Audiences had to believe that a controlling tech billionaire terrorising his former partner had developed a way to make himself invisible in director Leigh Whannell's inventive take on a classic sci-fi story.
Cecilia Kass (Elisabeth Moss) discovers the futuristic technology that makes her former partner invisible in The Invisible Man.Credit:Universal Pictures
And it is testament to the filmmaker's work that The Invisible Man has received overwhelmingly positive reviews, topped the box office in the US, UK and Australia last weekend and given a glimpse into a futuristic technology that might be possible in as soon as five years.
In H.G. Wells' famous 1897 novel The Invisible Man, which launched an iconic sci-fi and horror character, a former medical student uses a chemical formula to make himself invisible.
For a #MeToo era take, with Elisabeth Moss as an architect terrorised by her abusive former partner, Whannell and production designer Alex Holmes wanted a more realistic version.
"We wanted to treat it like a thriller or a drama, not a horror or sci-fi movie," Holmes says. "All our talks were about trying to find a way to make the tech feel totally believable."
Terrorised by a former partner who has developed a technology to make himself invisible: Elisabeth Moss in The Invisible Man.Credit:Universal
After investigating research into invisibility around the world and finding the most advanced ideas did not translate well to film, he devised a "camera and hologram projection system" – a suit stacked with cameras and displays that record the villain's surroundings and transmit them on its surface to hide his presence.
The idea – a form of mobile active camouflage – was inspired by an abstract image of what looked like a wetsuit made up of irises inside hexagons that Holmes found online.
"In our meetings, everybody responded to that image the most," he says. "The VFX guys got really excited and said 'we can animate irises' and 'we can do holograms'."
Holmes contacted Jim Rabeau, a physics professor at the University of Sydney and deputy director of the Sydney Nano Institute, to see how plausible the idea was.
Jim Rabeau (right), a physics professor at Sydney University, with The Invisible Man’s production designer Alex Holmes.
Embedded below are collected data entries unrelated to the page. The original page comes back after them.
(** C1 (counterexample).  The sample debugger, history allocated (100000
    slots) and the SHLB tracing flag on, retires 100000 instructions at
    CS:0000, CS:0001, ...: the cursor is back at 0 and slot 0 holds offset
    0.  The next instruction, at offset 100000, is written over slot 0,
    and the tracing flag is still on. *)
Lemma history_full_overwrites_slot_0 :
  (d1 ← retireAll Sample.def Sample.ext Sample.doCommand 0
          (map Sample.retiredAt (seq 0 (HISTORY_LIMIT Sample.def)))
          Sample.tracing;
   d2 ← retire Sample.def Sample.ext Sample.doCommand 0
          (Sample.retiredAt (HISTORY_LIMIT Sample.def)) d1;
   Some (iOpcodeHistory (history d1),
         off <$> aOpcodeHistory (history d1) !! 0%nat,
         off <$> aOpcodeHistory (history d2) !! 0%nat,
         traceEnabled (trace d2)))
  = Some (0%nat, Some 0, Some 100000, Some {[ "SHLB" := true ]}).
Proof.
  pose proof limit_pos as Hpos.
  set (C := HISTORY_LIMIT Sample.def) in *.
  set (rs := map Sample.retiredAt (seq 0 C)).
  assert (Hlen : length rs = C)
    by (subst rs; by rewrite length_map, length_seq).
  assert (Hslots : length (aOpcodeHistory (history Sample.tracing)) = C).
  { rewrite tracing_history. cbn [aOpcodeHistory]. apply repeat_length. }
  assert (Hrs : Forall recorded rs).
  { subst rs. apply Forall_map, Forall_forall.
    intros; apply retiredAt_recorded. }
  assert (Hc : aaOpcodeCounts (history Sample.tracing) <> []).
  { by rewrite tracing_history. }
  assert (Hi : iOpcodeHistory (history Sample.tracing) = 0%nat).
  { by rewrite tracing_history. }
  destruct (retire_many Sample.def Sample.ext Sample.doCommand 0 rs
              [Sample.retiredAt C] Sample.tracing
              (quiet_undisturbed _ _ _ _ _ _ tracing_quiet) Hrs Hc)
    as (d1 & E1 & Hu1 & Ht1 & Hl1 & Hc1 & _ & Hz1 & _ & Hh1);
    [rewrite Hi; lia|].
  rewrite Hi in Hz1, Hh1.
  assert (Hi1 : iOpcodeHistory (history d1) = 0%nat).
  { apply Hz1; [lia|]. intros E. rewrite E in Hlen. cbn in Hlen. lia. }
  destruct (retire_step Sample.def Sample.ext Sample.doCommand 0
              (Sample.retiredAt C) [] d1 Hu1 (retiredAt_recorded C) Hc1)
    as (d2 & E2 & _ & Ht2 & _ & _ & _ & _ & Hh2); [lia|].
  rewrite Hi1 in Hh2.
  rewrite E1. cbn [mbind option_bind]. rewrite E2. cbn [mbind option_bind].
  assert (H0 : rs !! 0%nat = Some (Sample.retiredAt 0)).
  { subst rs. rewrite list_lookup_fmap, lookup_seq_lt by lia. done. }
  destruct (Hh1 0%nat _ H0) as (a1 & Ea1 & Ho1 & _).
  destruct Hh2 as (a2 & Ea2 & Ho2 & _).
  cbn [Nat.add] in Ea1. rewrite Ea1, Ea2, Hi1, Ht2, Ht1.
  cbn [fmap option_fmap option_map].
  rewrite Ho1, Ho2. cbn [Sample.retiredAt r_cpu getIP Sample.atIP].
  subst C. unfold HISTORY_LIMIT. cbn [DEBUG Sample.def].
  rewrite Z2Nat.id by lia. reflexivity.
Qed.

(** A ring of two slots and an exec breakpoint elsewhere (at 0x20000,
    never reached): the third instruction lands in slot 0. *)
Lemma history_wraps_at_capacity_witness :
  let bp := {| off := 0; sel := None; addr := Some 0x20000;
               type := ADDR_PHYSICAL; fData32 := false; fAddr32 := false;
               fTempBreak := false; sCmd := None; aCmds := None |} in
  let d := setList Exec [bp]
             (setHistory
                {| aOpcodeHistory := repeat Addr.emptyAddr 2;
                   iOpcodeHistory := 0;
                   aaOpcodeCounts := map (fun i => (Z.of_nat i, 0)) (seq 0 256);
                   cOpcodes := 0 |} Sample.tracing) in
  exists d1 d2,
    retireAll Sample.def Sample.ext Sample.doCommand 1
      [Sample.retiredAt 0; Sample.retiredAt 1] d = Some d1 /\
    retire Sample.def Sample.ext Sample.doCommand 1 (Sample.retiredAt 2) d1
      = Some d2 /\
    iOpcodeHistory (history d1) = 0%nat /\
    holds (aOpcodeHistory (history d2) !! 0%nat) (Sample.retiredAt 2) /\
    trace d2 = trace d.
Proof.
  intros bp d.
  destruct (history_wraps_at_capacity Sample.def Sample.ext Sample.doCommand
              1 d [Sample.retiredAt 0; Sample.retiredAt 1] (Sample.retiredAt 2))
    as [(d1 & d2 & E1 & E2 & _ & Hi & Hh & _ & Ht) _].
  - cbn [app undisturbed]. eexists. split; [vm_compute; reflexivity|].
    split_and!; try reflexivity.
    eexists. split; [vm_compute; reflexivity|].
    split_and!; try reflexivity.
    eexists. split; [vm_compute; reflexivity|].
    split_and!; reflexivity.
  - reflexivity.
  - discriminate.
  - discriminate.
  - reflexivity.
  - repeat constructor; try (cbn; lia); by exists 0x90.
  - exists d1, d2. split_and!; done.
Defined.

(** ** The breakpoint lists *)

Section FindFacts.

Context (def : Defines) (ext : Collaborators).

Lemma frame_refl d : frame d d.
Proof. by split_and!. Qed.

Lemma frame_sym e d : frame e d -> frame d e.
Proof. intros (? & ? & ?). by split_and!. Qed.

Lemma frame_trans e d f : frame e d -> frame d f -> frame e f.
Proof. intros (? & ? & ?) (? & ? & ?). split_and!; congruence. Qed.

Lemma sim_frame e d : sim e d -> frame e d.
Proof. by intros [? _]. Qed.

(** [getSegment] reads the machine, the counter and the scratch register,
    and writes the scratch register only. *)
Lemma getSegment_sim s ty e d :
  sim e d ->
  fst (Addr.getSegment def ext s ty e) = fst (Addr.getSegment def ext s ty d) /\
  sim (snd (Addr.getSegment def ext s ty e)) (snd (Addr.getSegment def ext s ty d)) /\
  breaks (snd (Addr.getSegment def ext s ty e)) = breaks e /\
  frame (snd (Addr.getSegment def ext s ty e)) e.
Proof.
  intros [(Hc & Hn & Hm) Hs]. unfold Addr.getSegment, Addr.getCurrentType,
    Addr.getCurrentMode. rewrite Hc, Hn, Hs.
  repeat match goal with
  | |- context [if ?b then _ else _] => destruct b
  end; cbn [fst snd]; split_and!; try done; split_and!; done.
Qed.

Lemma getSegment_none s ty e d :
  frame e d -> fst (Addr.getSegment def ext s ty d) = None ->
  Addr.getSegment def ext s ty e = (None, e).
Proof.
  intros (Hc & Hn & Hm). unfold Addr.getSegment, Addr.getCurrentType,
    Addr.getCurrentMode. rewrite Hc, Hn.
  repeat match goal with
  | |- context [if ?b then _ else _] => destruct b
  end; cbn [fst snd]; done.
Qed.


Lemma getAddr_sim b fWrite nb e d :
  sim e d ->
  fst (Addr.getAddr def ext b fWrite nb e) = fst (Addr.getAddr def ext b fWrite nb d) /\
  sim (snd (Addr.getAddr def ext b fWrite nb e)) (snd (Addr.getAddr def ext b fWrite nb d)) /\
  breaks (snd (Addr.getAddr def ext b fWrite nb e)) = breaks e /\
  frame (snd (Addr.getAddr def ext b fWrite nb e)) e.
Proof.
  intros Hs. unfold Addr.getAddr.
  destruct (addr b); [cbn [fst snd]; split_and!; try done; apply frame_refl|].
  destruct (getSegment_sim (sel b) (type b) e d Hs) as (E1 & E2 & E3 & E4).
  destruct (Addr.getSegment def ext (sel b) (type b) e) as [os1 e1].
  destruct (Addr.getSegment def ext (sel b) (type b) d) as [os2 d1].
  cbn [fst snd] in *. subst os2.
  destruct os1; cbn [fst snd]; split_and!; try done.
  destruct E2 as [(-> & _) _]. done.
Qed.

Lemma getAddr_frame b fWrite nb d :
  frame (snd (Addr.getAddr def ext b fWrite nb d)) d /\
  breaks (snd (Addr.getAddr def ext b fWrite nb d)) = breaks d.
Proof.
  destruct (getAddr_sim b fWrite nb d d) as (_ & _ & B & F);
    [by split; [apply frame_refl|] | by split].
Qed.

(** Once resolved, an address object resolves to the same value again,
    with nothing left to cache. *)
Lemma getAddr_stable b fWrite nb d e :
  frame e d ->
  let r := Addr.getAddr def ext b fWrite nb d in
  Addr.getAddr def ext (snd (fst r)) fWrite nb e = (fst (fst r), snd (fst r), e).
Proof.
  intros Hf r. subst r. unfold Addr.getAddr at 2 3 4.
  destruct (addr b) as [lin|] eqn:Ea.
  - cbn [fst snd]. unfold Addr.getAddr. by rewrite Ea.
  - destruct (Addr.getSegment def ext (sel b) (type b) d) as [os d1] eqn:Es.
    destruct os as [seg|]; cbn [fst snd].
    + reflexivity.
    + unfold Addr.getAddr. rewrite Ea.
      rewrite (getSegment_none (sel b) (type b) e d Hf); [done|].
      by rewrite Es.
Qed.

Lemma mapBreakpoint_frame lin e d :
  frame e d -> Break.mapBreakpoint def lin e = Break.mapBreakpoint def lin d.
Proof. intros (_ & _ & Hm). unfold Break.mapBreakpoint. by rewrite Hm. Qed.

Lemma matchEntry_frame q lin b d :
  let r := Break.matchEntry def ext q lin b d in
  frame (snd r) d /\ breaks (snd r) = breaks d /\
  sel (snd (fst r)) = sel b /\ off (snd (fst r)) = off b.
Proof.
  unfold Break.matchEntry. destruct (negb _); [|by split_and!; try apply frame_refl].
  pose proof (getAddr_frame b false 0 d) as [F B].
  pose proof (getAddr_keeps def ext b false 0 d) as K.
  destruct (Addr.getAddr def ext b false 0 d) as [[l b'] d'].
  cbn [fst snd] in *. destruct K as (? & ? & _). by split_and!.
Qed.

Lemma matchEntry_sim q lin b e d :
  sim e d ->
  fst (Break.matchEntry def ext q lin b e) = fst (Break.matchEntry def ext q lin b d) /\
  sim (snd (Break.matchEntry def ext q lin b e)) (snd (Break.matchEntry def ext q lin b d)).
Proof.
  intros Hs. unfold Break.matchEntry. destruct (negb _); [|done].
  destruct (getAddr_sim b false 0 e d Hs) as (E & S & _ & _).
  destruct (Addr.getAddr def ext b false 0 e) as [[l1 b1] e1].
  destruct (Addr.getAddr def ext b false 0 d) as [[l2 b2] d1].
  cbn [fst snd] in *. inversion E; subst. split; [|done].
  by rewrite (mapBreakpoint_frame l2 e1 d1 (sim_frame _ _ S)).
Qed.

Lemma matchEntry_stable q q' lin b d e :
  frame e d -> sel q' = sel q -> off q' = off q ->
  let r := Break.matchEntry def ext q lin b d in
  Break.matchEntry def ext q' lin (snd (fst r)) e = (fst (fst r), snd (fst r), e).
Proof.
  intros Hf Hs Ho r. subst r. unfold Break.matchEntry.
  destruct (negb _).
  - pose proof (getAddr_stable b false 0 d e Hf) as S. cbv zeta in S.
    pose proof (getAddr_frame b false 0 d) as [F _].
    destruct (Addr.getAddr def ext b false 0 d) as [[l b'] d'].
    cbn [fst snd] in *. rewrite S.
    by rewrite (mapBreakpoint_frame l e d' (frame_trans _ _ _ Hf (frame_sym _ _ F))).
  - cbn [fst snd]. by rewrite Hs, Ho.
Qed.

Lemma historyInit_frame d :
  frame (Hist.historyInit def ext d) d /\
  breaks (Hist.historyInit def ext d) = breaks d.
Proof.
  unfold Hist.historyInit. destruct (negb _); split; try done; apply frame_refl.
Qed.

Lemma setList_frame k l d : frame (setList k l d) d.
Proof. by split_and!. Qed.

Lemma getList_setList k l d : getList k (setList k l d) = l.
Proof. by destruct k. Qed.

Lemma findLoop_no_match k q lin L : forall fR0 pre0 d,
  fst (Break.findLoop def ext k q lin fR0 false pre0 L d) = false ->
  forall e, sim e d ->
  exists L' e',
    frame e' e /\ breaks e' = breaks e /\ settled def ext k q lin d L' /\
    forall fR pre M,
      Break.findLoop def ext k q lin fR false pre (L ++ M) e =
      Break.findLoop def ext k q lin fR false (pre ++ L') M e'.
Proof.
  induction L as [|b L IH]; intros fR0 pre0 d H e Hs.
  - exists [], e. split_and!.
    + apply frame_refl.
    + done.
    + intros x q' fR pre M Hx _ _. exists x. rewrite app_nil_r.
      by split_and!.
    + intros. by rewrite app_nil_r.
  - cbn [Break.findLoop] in H.
    destruct (matchEntry_sim q lin b e d Hs) as [E S].
    pose proof (matchEntry_frame q lin b d) as (Fd & _).
    pose proof (matchEntry_frame q lin b e) as (Fe & Be & _).
    pose proof (fun q' x Hx Hs' Ho' => matchEntry_stable q q' lin b d x Hx Hs' Ho') as St.
    cbv zeta in Fd, Fe, Be, St.
    destruct (Break.matchEntry def ext q lin b d) as [[h b'] d1].
    destruct (Break.matchEntry def ext q lin b e) as [[h2 b2] e1] eqn:Ee.
    cbn [fst snd] in *. inversion E; subst h2 b2. clear E.
    destruct h; cbn [negb orb andb] in H.
    { by destruct fR0. }
    destruct (IH fR0 _ d1 H e1 S) as (L' & e' & F' & B' & Hset & Happ).
    exists (b' :: L'), e'. split_and!.
    + by eapply frame_trans.
    + congruence.
    + intros x q' fR pre M Hx Hs' Ho'. cbn [app Break.findLoop].
      rewrite (St q' x Hx Hs' Ho'). cbn [negb orb andb].
      destruct (Hset x q' fR (pre ++ [b'])%list M) as (x' & Ex & Fx & Bx);
        try done.
      { eapply frame_trans; [exact Hx | by apply frame_sym]. }
      exists x'. rewrite Ex, <- app_assoc. done.
    + intros fR pre M. cbn [app Break.findLoop]. rewrite Ee.
      cbn [negb orb andb]. rewrite Happ, <- app_assoc. done.
Qed.


Lemma findLoop_frame k q lin fR fT l : forall pre d,
  frame (snd (Break.findLoop def ext k q lin fR fT pre l d)) d.
Proof.
  induction l as [|b l IH]; intros pre d; cbn [Break.findLoop].
  - cbn [snd]. apply setList_frame.
  - pose proof (matchEntry_frame q lin b d) as (F & _). cbv zeta in F.
    destruct (Break.matchEntry def ext q lin b d) as [[h b'] d1].
    cbn [fst snd] in F.
    destruct (h && _)%bool.
    + destruct fR; cbn [snd].
      * eapply frame_trans; [apply historyInit_frame|].
        destruct (negb (isExec k)); by destruct k.
      * eapply frame_trans; [apply setList_frame | done].
    + eapply frame_trans; [apply IH | done].
Qed.

Lemma selEq_refl s : selEq s s = true.
Proof. destruct s; [apply Z.eqb_refl | done]. Qed.

(** An address object as [getAddr] leaves it matches itself. *)
Lemma self_match a d0 lin0 a1 dA d y :
  Addr.getAddr def ext a false 0 d0 = (lin0, a1, dA) ->
  frame d d0 -> frame y d ->
  fst (fst (Break.matchEntry def ext a1 (Break.mapBreakpoint def lin0 d) a1 y))
  = true.
Proof.
  intros EA Fd Fy. unfold Break.matchEntry. destruct (negb _).
  - pose proof (getAddr_stable a false 0 d0 y (frame_trans _ _ _ Fy Fd)) as S.
    cbv zeta in S. rewrite EA in S. cbn [fst snd] in S. rewrite S. cbn [fst].
    rewrite (mapBreakpoint_frame _ y d Fy). apply Z.eqb_refl.
  - cbn [fst]. by rewrite selEq_refl, Z.eqb_refl.
Qed.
Credit:James Alcock
While recognising nothing like it was possible in the near future, Professor Rabeau thought it was "a really neat idea" that was conceptually credible. And he thinks it works convincingly in the film.
Holmes designed a room in the character's stylish clifftop house that had the suit hanging on a frame that feeds electricity into it, with an iPad revealing the invisibility effect.
Professor Rabeau believes the most viable invisibility technology in the near future involves a material that effectively bends light around an object. A Canadian company has demonstrated how an apparently transparent – if blurry – screen can hide a person or a small model of a military jet.
"To some extent, they have demonstrated in the lab that it could have an industry or defence application," Professor Rabeau says. "I'd say that within five years, there is likely to be some applications in invisibility and cloaking."
But as the film shows, there are dangers. While an exciting field of research, Professor Rabeau says the technology needs to be developed in an ethical way.
"It's unlikely there will be an invisibility technology that's perfect," he says. "The human brain is more advanced than anything I can imagine when it comes to this type of technology. But in the wrong hands, there would be concerns."
Holmes says it is hard to see how invisibility could have anything other than a military or surveillance application.
"It's not something that's going to be very useful in any sort of positive sense for humanity," he says. "That's what the film is about: how much it can be taken advantage of."